Council also approved changes in the language of the village sewer ordinance.
Howell said the law’s last major change was in 2005, when it was amended to include a pre-treatment program for industries.
However, Howell said the Ohio Environmental Protection Agency was unhappy with some of the language within the village wastewater ordinance.
Working with Frank D’Ambrosia, head of the wastewater treatment plant, Howell said about 10 changes were made in the law.
Council was given the option to go through three readings on the new law, but Jeff Fryman, councilman, said he preferred to pass the issue in one reading.

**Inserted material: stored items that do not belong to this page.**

(** *** What the two files take from elsewhere *)

(** The state of the bus: devices, kernel driver, open descriptors. *)
Variable Bus : Type.

(** Function template for I2C write function:
    fd, slave address, byte count, bytes to write. *)
Definition I2C_Writer : Type :=
  Z -> Byte.byte -> Z -> list Byte.byte -> Bus -> Status_Errno_DDC * Bus.

(** Function template for I2C read function: fd, slave address,
    read_bytewise, byte count, and the caller's buffer, which comes back
    with the bytes read. *)
Definition I2C_Reader : Type :=
  Z -> Byte.byte -> bool -> Z -> list Byte.byte -> Bus ->
  Status_Errno_DDC * list Byte.byte * Bus.

(** i2c_execute.h declares the ioctl transport; i2c_execute.c, which
    defines it, is not among the sources.  Any pair of functions will do. *)
Variable i2c_ioctl_writer : I2C_Writer.
Variable i2c_ioctl_reader : I2C_Reader.

(** Of base/parms.h too; the spec's table gives no number for it (the
    null-response backoff increment), so any value will do. *)
Variable DDC_TIMEOUT_MILLIS_NULL_RESPONSE_INCREMENT : Z.

(** Modelled from the spec: base/dynamic_sleep.c is not among the sources;
    [dsa_update_adjustment_factor(dh, spec_sleep_time_millis)] refreshes the
    calling thread's sleep data from the display's recent history.  Any
    such function will do. *)
Variable dsa_update_adjustment_factor :
  Display_Handle -> Z -> Per_Thread_Data -> Per_Thread_Data.
(** * discret11audio: the raw audio parser of gst-plugins-base

    A shallow embedding of gst/discret11/gstdiscret11audioparse.c (with the
    declarations of gstdiscret11audioparse.h and gstdiscret11parse.h): the two
    parser configurations, the selection of the current one, the frame
    geometry (bytes per frame, alignment), the conversion between caps and
    configurations, and the channel reordering of outgoing frames.

    C integers are mathematical integers with the wrap-around of their type
    written out.  The two position arrays of a configuration are lists whose
    length is the size of the array; the loops and the memcpy calls of the
    parser that index them stop with [OutOfBounds] where they leave the
    array.  The helpers of the GStreamer audio library that the file calls
    but does not define are gathered in the interface [GstAudio]; every
    theorem holds for all implementations of that interface unless it says
    otherwise. *)

From Stdlib Require Import ZArith Lia Bool String List.
From stdpp Require Import base list.
Import ListNotations.
Local Open Scope Z_scope.

(** ** C integer types *)

Module CInt.

(** Conversion to [guint] (32 bits, unsigned). *)
Definition to_guint (z : Z) : Z := z mod 2 ^ 32.

(** Conversion to [gint] (32 bits, two's complement). *)
Definition to_gint (z : Z) : Z := (z + 2 ^ 31) mod 2 ^ 32 - 2 ^ 31.

(** Conversion to [guint64]. *)
Definition to_guint64 (z : Z) : Z := z mod 2 ^ 64.

Definition is_guint (z : Z) : Prop := 0 <= z < 2 ^ 32.
Definition is_gint (z : Z) : Prop := - 2 ^ 31 <= z < 2 ^ 31.

End CInt.
Import CInt.

(** Modelled from the spec: GST_ROUND_UP_8 (a macro of gstutils.h, which is not
    part of these sources) rounds its argument up to a multiple of 8; written
    the way the macro is, [((num) + 7) & ~7]. *)
Definition GST_ROUND_UP_8 (num : Z) : Z := Z.land (num + 7) (Z.lnot 7).

(** ** A failed [g_assert], an array access out of bounds

    A function that passes through a [g_assert] returns [Ok] with its result,
    or [AssertionFailed] when the assertion aborts the program.  A function
    that reads or writes an entry past the end of an array returns
    [OutOfBounds]: from there on the behaviour of the C program is undefined
    (the access lands in whatever follows the array in memory), and the
    embedding follows the run no further. *)

Inductive result (A : Type) : Type :=
| Ok (a : A)
| AssertionFailed
| OutOfBounds.
Arguments Ok {A} a.
Arguments AssertionFailed {A}.
Arguments OutOfBounds {A}.

Definition bind {A B : Type} (r : result A) (k : A -> result B) : result B :=
  match r with
  | Ok a => k a
  | AssertionFailed => AssertionFailed
  | OutOfBounds => OutOfBounds
  end.

Notation "'let*' x ':=' r 'in' k" := (bind r (fun x => k))
  (at level 10, x name, r at level 100, k at level 200).

Definition g_assert (b : bool) : result unit :=
  if b then Ok tt else AssertionFailed.

(** ** Data model *)

(** [enum _GstDiscret11AudioParseFormat], in the order of the header. *)
Inductive GstDiscret11AudioParseFormat : Type :=
| GST_DISCRET11_AUDIO_PARSE_FORMAT_PCM
| GST_DISCRET11_AUDIO_PARSE_FORMAT_MULAW
| GST_DISCRET11_AUDIO_PARSE_FORMAT_ALAW.

Definition format_eqb (a b : GstDiscret11AudioParseFormat) : bool :=
  match a, b with
  | GST_DISCRET11_AUDIO_PARSE_FORMAT_PCM, GST_DISCRET11_AUDIO_PARSE_FORMAT_PCM
  | GST_DISCRET11_AUDIO_PARSE_FORMAT_MULAW, GST_DISCRET11_AUDIO_PARSE_FORMAT_MULAW
  | GST_DISCRET11_AUDIO_PARSE_FORMAT_ALAW, GST_DISCRET11_AUDIO_PARSE_FORMAT_ALAW => true
  | _, _ => false
  end.

(** [enum _GstDiscret11ParseConfig] of gstdiscret11parse.h. *)
Inductive GstDiscret11ParseConfig : Type :=
| GST_DISCRET11_PARSE_CONFIG_CURRENT
| GST_DISCRET11_PARSE_CONFIG_SINKCAPS
| GST_DISCRET11_PARSE_CONFIG_PROPERTIES.

(** [GstAudioFormat] and [GstAudioChannelPosition] are enumerations of the
    audio library; a value is its integer code. *)
Definition GstAudioFormat : Type := Z.
Definition GstAudioChannelPosition : Type := Z.

(** The part of [GstAudioFormatInfo] that the parser reads. *)
Record GstAudioFormatInfo : Type := {
  GST_AUDIO_FORMAT_INFO_WIDTH : Z
}.

Inductive GstAudioLayout : Type :=
| GST_AUDIO_LAYOUT_INTERLEAVED
| GST_AUDIO_LAYOUT_NON_INTERLEAVED.

Definition layout_eqb (a b : GstAudioLayout) : bool :=
  match a, b with
  | GST_AUDIO_LAYOUT_INTERLEAVED, GST_AUDIO_LAYOUT_INTERLEAVED
  | GST_AUDIO_LAYOUT_NON_INTERLEAVED, GST_AUDIO_LAYOUT_NON_INTERLEAVED => true
  | _, _ => false
  end.

(** The fields of [GstAudioInfo] that the GST_AUDIO_INFO_* accessors used by
    the parser read. *)
Record GstAudioInfo : Type := {
  GST_AUDIO_INFO_FORMAT : GstAudioFormat;
  GST_AUDIO_INFO_LAYOUT : GstAudioLayout;
  GST_AUDIO_INFO_RATE : Z;
  GST_AUDIO_INFO_CHANNELS : Z;
  GST_AUDIO_INFO_BPF : Z;
  GST_AUDIO_INFO_POSITION : list GstAudioChannelPosition
}.

(** A caps value is read through its first structure only: a media type name
    and typed fields. *)
Inductive GValue : Type :=
| G_TYPE_INT (i : Z)
| GST_TYPE_BITMASK (m : Z)
| G_TYPE_STRING (s : string).

Record GstStructure : Type := {
  structure_name : string;
  structure_fields : list (string * GValue)
}.

Definition GstCaps : Type := GstStructure.

Definition GstBuffer : Type := list Byte.byte.

(** [struct _GstDiscret11AudioParseConfig].  The two position arrays are
    lists; the length of the list is the size of the array, 64 in the header
    ([array_size]), and an access at an index that the list does not have is
    out of bounds. *)
Record GstDiscret11AudioParseConfig : Type := {
  ready : bool;
  format : GstDiscret11AudioParseFormat;
  pcm_format : GstAudioFormat;
  bpf : Z;
  sample_rate : Z;
  num_channels : Z;
  interleaved : bool;
  channel_positions : list GstAudioChannelPosition;
  reordered_channel_positions : list GstAudioChannelPosition;
  needs_channel_reordering : bool
}.

Definition set_ready (c : GstDiscret11AudioParseConfig) (v : bool) :=
  {| ready := v; format := format c; pcm_format := pcm_format c; bpf := bpf c;
     sample_rate := sample_rate c; num_channels := num_channels c;
     interleaved := interleaved c; channel_positions := channel_positions c;
     reordered_channel_positions := reordered_channel_positions c;
     needs_channel_reordering := needs_channel_reordering c |}.

Definition set_format (c : GstDiscret11AudioParseConfig)
    (v : GstDiscret11AudioParseFormat) :=
  {| ready := ready c; format := v; pcm_format := pcm_format c; bpf := bpf c;
     sample_rate := sample_rate c; num_channels := num_channels c;
     interleaved := interleaved c; channel_positions := channel_positions c;
     reordered_channel_positions := reordered_channel_positions c;
     needs_channel_reordering := needs_channel_reordering c |}.

Definition set_pcm_format (c : GstDiscret11AudioParseConfig) (v : GstAudioFormat) :=
  {| ready := ready c; format := format c; pcm_format := v; bpf := bpf c;
     sample_rate := sample_rate c; num_channels := num_channels c;
     interleaved := interleaved c; channel_positions := channel_positions c;
     reordered_channel_positions := reordered_channel_positions c;
     needs_channel_reordering := needs_channel_reordering c |}.

Definition set_bpf (c : GstDiscret11AudioParseConfig) (v : Z) :=
  {| ready := ready c; format := format c; pcm_format := pcm_format c; bpf := v;
     sample_rate := sample_rate c; num_channels := num_channels c;
     interleaved := interleaved c; channel_positions := channel_positions c;
     reordered_channel_positions := reordered_channel_positions c;
     needs_channel_reordering := needs_channel_reordering c |}.

Definition set_sample_rate (c : GstDiscret11AudioParseConfig) (v : Z) :=
  {| ready := ready c; format := format c; pcm_format := pcm_format c; bpf := bpf c;
     sample_rate := v; num_channels := num_channels c;
     interleaved := interleaved c; channel_positions := channel_positions c;
     reordered_channel_positions := reordered_channel_positions c;
     needs_channel_reordering := needs_channel_reordering c |}.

The new law takes effect in 30 days.
Council learned the village will not replace all of the trees removed during efforts to cut down ash trees in the village.
Howell said the tree board met Sept. 27 with Jennifer Kidder, director of Archbold Parks & Recreation, and Jason Martz, village street commissioner.
Howell told councilmen the village received a state grant to remove and replace ash trees. The replacement must be trees that will grow to a larger size.
Under the guidelines imposed by the grant, such large trees can be planted no less than 50 feet apart along a street. As a result, fewer trees will be planted.
In village parks, the 50- foot rule does not apply.
Howell said the village is buying trees 2 1/2 inches in diameter, “a little bigger than we normally purchase,” he said.
The trees are coming from Acorn Farms, near Galena. The nursery’s bid was 40% under others.
Council members reviewed the street department labor report, police department and village financial reports.